- Required action: Which lines in the records below contain the word "delivered"? Return each of them.

(Records excerpted from a collection)
···

Lemma envVarName_length name : String.length (envVarName name) = String.length name.
Proof.
  unfold envVarName, strings.ToUpper.
  induction name as [|c s IH]; cbn; [reflexivity|]. now rewrite IH.
Qed.

End EnvNames.

(** X9.  For a kebab-case setting name (lower-case letters, digits and
    ["-"]) the environment variable consulted has as many characters as the
    name and consists of upper-case letters, digits and ["_"] only. *)
Theorem X9_env_var_name_shape (g : cmd.Globals) (p : os.Process) (name : string) :
  allBytes kebabByte name = true ->
  let var := viper.envName (cmd.settings (cmd.initConfig g p)) (strings.ToLower name) in
  String.length var = String.length name /\ allBytes envByte var = true.
Proof.
  intros Hk var. subst var. rewrite envName_initConfig.
  split; [apply envVarName_length|now apply envVarName_bytes].
Qed.

Lemma X9_env_var_name_shape_witness :
  allBytes envByte
    (viper.envName (cmd.settings (cmd.initConfig (globalsOf []) (sampleProcess ∅ ∅)))
                   (strings.ToLower "artifact-service-path")) = true.
Proof.
  exact (proj2 (X9_env_var_name_shape (globalsOf []) (sampleProcess ∅ ∅)
                  "artifact-service-path" eq_refl)).
Defined.

(** ** [RunE] beside its goroutine and the interrupts *)

Section Lifecycle.

Variable i : idp.IDP.

Lemma start_Inv : Inv i lifecycle.start.
Proof. unfold Inv. cbn. repeat split; auto; discriminate. Qed.

Lemma RunE_handler_error g p listen err :
  idp.Handler i = inr err -> snd (cmd.RunE g p i listen) = Some err.
Proof. intros H. unfold cmd.RunE. now rewrite H. Qed.

Lemma RunE_listen_result g p h e :
  idp.Handler i = inl h ->
  snd (cmd.RunE g p i (fun _ => e))
  = match e with ErrServerClosed => None | _ => Some e end.
Proof. intros H. unfold cmd.RunE. rewrite H. now destruct e. Qed.

Ltac inv_start s :=
  destruct s as [m w c pe n sh de dr k];
  unfold Inv, lifecycle.received; cbn;
  intros (H1 & H2 & H3 & H5 & H6 & H7 & H8 & H9 & H10) Hover Hstep;
  unfold lifecycle.over in Hover; cbn in Hover;
  apply orb_false_iff in Hover as [Hk Hover]; subst k.

Ltac inv_finish :=
  match goal with
  | H : Some _ = Some _ |- _ => injection H as <-
  end;
  unfold Inv, lifecycle.received; cbn;
  repeat match goal with
         | H : _ /\ _ |- _ => destruct H
         end;
  subst; repeat split; intros; subst; try discriminate; try congruence; try lia; eauto.

Lemma stepMain_Inv s s' :
  Inv i s -> lifecycle.over s = false ->
  lifecycle.stepMain i s = Some s' -> Inv i s'.
Proof.
  inv_start s. unfold lifecycle.stepMain, lifecycle.setMain in Hstep. cbn in Hstep.
  destruct m as [| | | | |r]; try discriminate Hstep.
  - inv_finish.
  - inv_finish.
  - destruct (idp.Handler i) as [h|err] eqn:Hh; inv_finish.
    exists ErrServerClosed. intros g p. symmetry. now apply RunE_handler_error.
  - inv_finish.
Qed.

Lemma stepListenReturns_Inv s e s' :
  Inv i s -> lifecycle.over s = false ->
  lifecycle.stepListenReturns s e = Some s' -> Inv i s'.
Proof.
  inv_start s. unfold lifecycle.stepListenReturns, lifecycle.setMain in Hstep.
  cbn in Hstep.
  destruct m as [| | | | |r]; try discriminate Hstep.
  destruct H7 as (Hw & h & Hh).
  assert (Hr : forall e0, exists e1, forall g p,
             match e0 with ErrServerClosed => None | _ => Some e0 end
             = snd (cmd.RunE g p i (fun _ => e1))).
  { intros e0. exists e0. intros g p. symmetry. now apply RunE_listen_result with h. }
  destruct e; [destruct sh as [|sh']; [discriminate Hstep|]|..]; inv_finish.
  - destruct w; try discriminate; reflexivity.
  - exact (Hr ErrServerClosed).
  - exact (Hr (ConfigFileNotFoundError name locations)).
  - exact (Hr (UnsupportedConfigError ext)).
  - exact (Hr (PathError op path err)).
  - exact (Hr (ConfigParseError err)).
  - exact (Hr (errorString msg)).
Qed.

Lemma stepWaiter_Inv s s' :
  Inv i s -> lifecycle.over s = false ->
  lifecycle.stepWaiter s = Some s' -> Inv i s'.
Proof.
  inv_start s. unfold lifecycle.stepWaiter in Hstep. cbn in Hstep.
  destruct w; try discriminate Hstep.
  - destruct pe as [|pe']; [discriminate Hstep|].
    destruct m as [| | | | |[r|]]; inv_finish.
  - destruct m as [| | | | |[r|]]; inv_finish.
Qed.

Lemma stepInterrupt_Inv s s' :
  Inv i s -> lifecycle.over s = false ->
  lifecycle.stepInterrupt s = Some s' -> Inv i s'.
Proof.
  inv_start s. unfold lifecycle.stepInterrupt in Hstep.
  cbn [lifecycle.notifying lifecycle.pending lifecycle.capacity] in Hstep.
  destruct n.
  - destruct (Nat.ltb_spec pe c); destruct m as [| | | | |[r|]], w; inv_finish.
  - inv_finish.
Qed.

Lemma step_Inv s l s' :
  lifecycle.step i s l = Some s' -> Inv i s -> Inv i s'.
Proof.
  unfold lifecycle.step. destruct (lifecycle.over s) eqn:Hover; [discriminate|].
  intros Hstep HI. destruct l.
  - eapply stepMain_Inv; eassumption.
  - eapply stepListenReturns_Inv; eassumption.
  - eapply stepWaiter_Inv; eassumption.
  - eapply stepInterrupt_Inv; eassumption.
Qed.

(** Every state of every run satisfies the invariant. *)
Lemma run_Inv steps : forall s s',
  Inv i s -> lifecycle.run i s steps = Some s' -> Inv i s'.
Proof.
  induction steps as [|l steps IH]; intros s s' HI Hrun; cbn in Hrun.
  - now injection Hrun as <-.
  - destruct (lifecycle.step i s l) as [s1|] eqn:E; [|discriminate].
    eapply IH; [|exact Hrun]. eapply step_Inv; eassumption.
Qed.

Lemma reachable_Inv steps s :
  lifecycle.run i lifecycle.start steps = Some s -> Inv i s.
Proof. apply run_Inv, start_Inv. Qed.

End Lifecycle.

(** X10.  In every run, [server.Shutdown] is called at most once, and only
    by the goroutine after it has received an interrupt from the channel;
    the channel never holds more than one signal. *)
Theorem X10_at_most_one_shutdown (i : idp.IDP) (steps : list lifecycle.Step)
        (s : lifecycle.State) :
  lifecycle.run i lifecycle.start steps = Some s ->
  lifecycle.shutdowns s <= 1 /\
  (lifecycle.shutdowns s = 1 ->
   lifecycle.waiter s = lifecycle.Finished /\ 1 <= lifecycle.delivered s) /\
  lifecycle.pending s <= 1.
Proof.
  intros Hrun. pose proof (reachable_Inv i steps s Hrun) as HI.
  destruct s as [m w c pe n sh de dr k]. unfold Inv, lifecycle.received in HI. cbn in *.
  destruct HI as (H1 & H2 & H3 & H5 & H6 & H7 & H8 & H9 & H10).
  destruct w, m; subst; repeat split; intros; try lia; try discriminate.
Qed.

Lemma X10_at_most_one_shutdown_witness :
  lifecycle.shutdowns (stateAfter sampleRun) <= 1.
Proof.
  exact (proj1 (X10_at_most_one_shutdown sampleIDP sampleRun (stateAfter sampleRun)
                  eq_refl)).
Defined.

(** X11.  No interrupt that reaches the channel is lost: each one is
    either still waiting in the channel or was received by the goroutine.
    An interrupt is dropped only when an earlier one has been delivered;
    with the channel empty, the next interrupt is always delivered. *)
Theorem X11_interrupts_are_kept (i : idp.IDP) (steps : list lifecycle.Step)
        (s : lifecycle.State) :
  lifecycle.run i lifecycle.start steps = Some s ->
  lifecycle.delivered s = lifecycle.pending s + lifecycle.received s /\
  (0 < lifecycle.dropped s -> 0 < lifecycle.delivered s) /\
  (lifecycle.notifying s = true -> lifecycle.over s = false ->
   lifecycle.pending s = 0 ->
   exists s', lifecycle.step i s lifecycle.Interrupt = Some s' /\
              lifecycle.pending s' = 1 /\
              lifecycle.delivered s' = S (lifecycle.delivered s) /\
              lifecycle.dropped s' = lifecycle.dropped s).
Proof.
  intros Hrun. pose proof (reachable_Inv i steps s Hrun) as HI.
  destruct s as [m w c pe n sh de dr k]. unfold Inv, lifecycle.received in HI.
  unfold lifecycle.received. cbn in *.
  destruct HI as (H1 & H2 & H3 & H5 & H6 & H7 & H8 & H9 & H10).
  split; [exact H9|]. split; [lia|].
  intros -> Hover ->. unfold lifecycle.step, lifecycle.stepInterrupt.
  rewrite Hover. cbn.
  destruct m; try discriminate H3; subst c; cbn; eauto.
Qed.

Lemma X11_interrupts_are_kept_witness :
  lifecycle.delivered (stateAfter sampleRun) = 1 /\
  lifecycle.dropped (stateAfter sampleRun) = 1.
Proof.
  destruct (X11_interrupts_are_kept sampleIDP sampleRun (stateAfter sampleRun) eq_refl)
    as (H & _).
  split; [exact H|reflexivity].
Defined.

(** X12.  [RunE] asks for the interrupt before it builds the handler,
    starts the goroutine or serves.  So an interrupt ends the process
    only if it arrives before [signal.Notify] has run; after that an
    interrupt changes nothing but the channel. *)
Theorem X12_registration_comes_first (i : idp.IDP) (steps : list lifecycle.Step)
        (s : lifecycle.State) :
  lifecycle.run i lifecycle.start steps = Some s ->
  (lifecycle.killed s = true ->
   lifecycle.main s = lifecycle.AtMakeChan \/ lifecycle.main s = lifecycle.AtNotify) /\
  (lifecycle.main s <> lifecycle.AtMakeChan -> lifecycle.main s <> lifecycle.AtNotify ->
   lifecycle.notifying s = true /\ lifecycle.capacity s = 1) /\
  (lifecycle.notifying s = true ->
   forall s', lifecycle.step i s lifecycle.Interrupt = Some s' ->
     lifecycle.killed s' = false /\ lifecycle.main s' = lifecycle.main s /\
     lifecycle.waiter s' = lifecycle.waiter s /\
     lifecycle.shutdowns s' = lifecycle.shutdowns s).
Proof.
  intros Hrun. pose proof (reachable_Inv i steps s Hrun) as HI.
  destruct s as [m w c pe n sh de dr k]. unfold Inv in HI. cbn in *.
  destruct HI as (H1 & H2 & H3 & H5 & H6 & H7 & H8 & H9 & H10).
  split; [|split].
  - intros ->. specialize (H6 eq_refl). subst n. destruct m; auto; discriminate.
  - intros Hm1 Hm2. destruct m; try contradiction; auto.
  - intros -> s'. unfold lifecycle.step, lifecycle.over, lifecycle.stepInterrupt.
    cbn [lifecycle.killed lifecycle.main lifecycle.notifying lifecycle.pending
         lifecycle.capacity].
    destruct k; [discriminate (H6 eq_refl)|].
    destruct m; destruct (Nat.ltb pe c); cbn [orb]; intros H; try discriminate H;
      injection H as <-; cbn; auto.
Qed.

Lemma X12_registration_comes_first_witness :
  lifecycle.killed (stateAfter [lifecycle.Main; lifecycle.Interrupt]) = true /\
  lifecycle.killed (stateAfter [lifecycle.Main; lifecycle.Main; lifecycle.Interrupt])
  = false.
Proof.
  split; [reflexivity|].
  destruct (X12_registration_comes_first sampleIDP [lifecycle.Main; lifecycle.Main]
              (stateAfter [lifecycle.Main; lifecycle.Main]) eq_refl) as (_ & _ & H).
  exact (proj1 (H eq_refl _ eq_refl)).
Defined.



(** X14.  Once an interrupt has been delivered, a serving process can
    always wind down: the goroutine receives the signal and calls
    [server.Shutdown], the serve call returns [http.ErrServerClosed], and
    [RunE] returns nil. *)
Theorem X14_an_interrupt_can_always_stop_the_server (i : idp.IDP)
        (steps : list lifecycle.Step) (s : lifecycle.State) :
  lifecycle.run i lifecycle.start steps = Some s ->
  lifecycle.main s = lifecycle.AtListen ->
  1 <= lifecycle.delivered s ->
  exists s', lifecycle.run i s (lifecycle.windDown s) = Some s' /\
             lifecycle.main s' = lifecycle.Returned None /\
             lifecycle.shutdowns s' = 1.
Proof.
  intros Hrun Hm Hd. pose proof (reachable_Inv i steps s Hrun) as HI.
  destruct s as [m w c pe n sh de dr k]. unfold Inv, lifecycle.received in HI.
  cbn in *. subst m.
  destruct HI as (H1 & H2 & H3 & H5 & H6 & (Hw & _) & H8 & H9 & H10).
  destruct k; [now specialize (H6 eq_refl); subst n|].
  subst n c sh.
  destruct w; try contradiction; unfold lifecycle.windDown; cbn.
  - destruct pe as [|pe']; [lia|]. cbn. eauto.
  - eauto.
  - eauto.
Qed.

Lemma X14_an_interrupt_can_always_stop_the_server_witness :
  exists s',
    lifecycle.run sampleIDP
      (stateAfter [lifecycle.Main; lifecycle.Main; lifecycle.Interrupt;
                   lifecycle.Main; lifecycle.Main])
      [lifecycle.Waiter; lifecycle.Waiter; lifecycle.ListenReturns ErrServerClosed]
    = Some s' /\
    lifecycle.main s' = lifecycle.Returned None /\ lifecycle.shutdowns s' = 1.
Proof.
  refine (X14_an_interrupt_can_always_stop_the_server sampleIDP
            [lifecycle.Main; lifecycle.Main; lifecycle.Interrupt;
             lifecycle.Main; lifecycle.Main]
            (stateAfter [lifecycle.Main; lifecycle.Main; lifecycle.Interrupt;
                         lifecycle.Main; lifecycle.Main]) eq_refl eq_refl _).
  cbn. lia.
Defined.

···

- Completed task:
   lifecycle.waiter s = lifecycle.Finished /\ 1 <= lifecycle.delivered s) /\
    An interrupt is dropped only when an earlier one has been delivered;
    with the channel empty, the next interrupt is always delivered. *)
  lifecycle.delivered s = lifecycle.pending s + lifecycle.received s /\
  (0 < lifecycle.dropped s -> 0 < lifecycle.delivered s) /\
              lifecycle.delivered s' = S (lifecycle.delivered s) /\
  lifecycle.delivered (stateAfter sampleRun) = 1 /\
(** X14.  Once an interrupt has been delivered, a serving process can
  1 <= lifecycle.delivered s ->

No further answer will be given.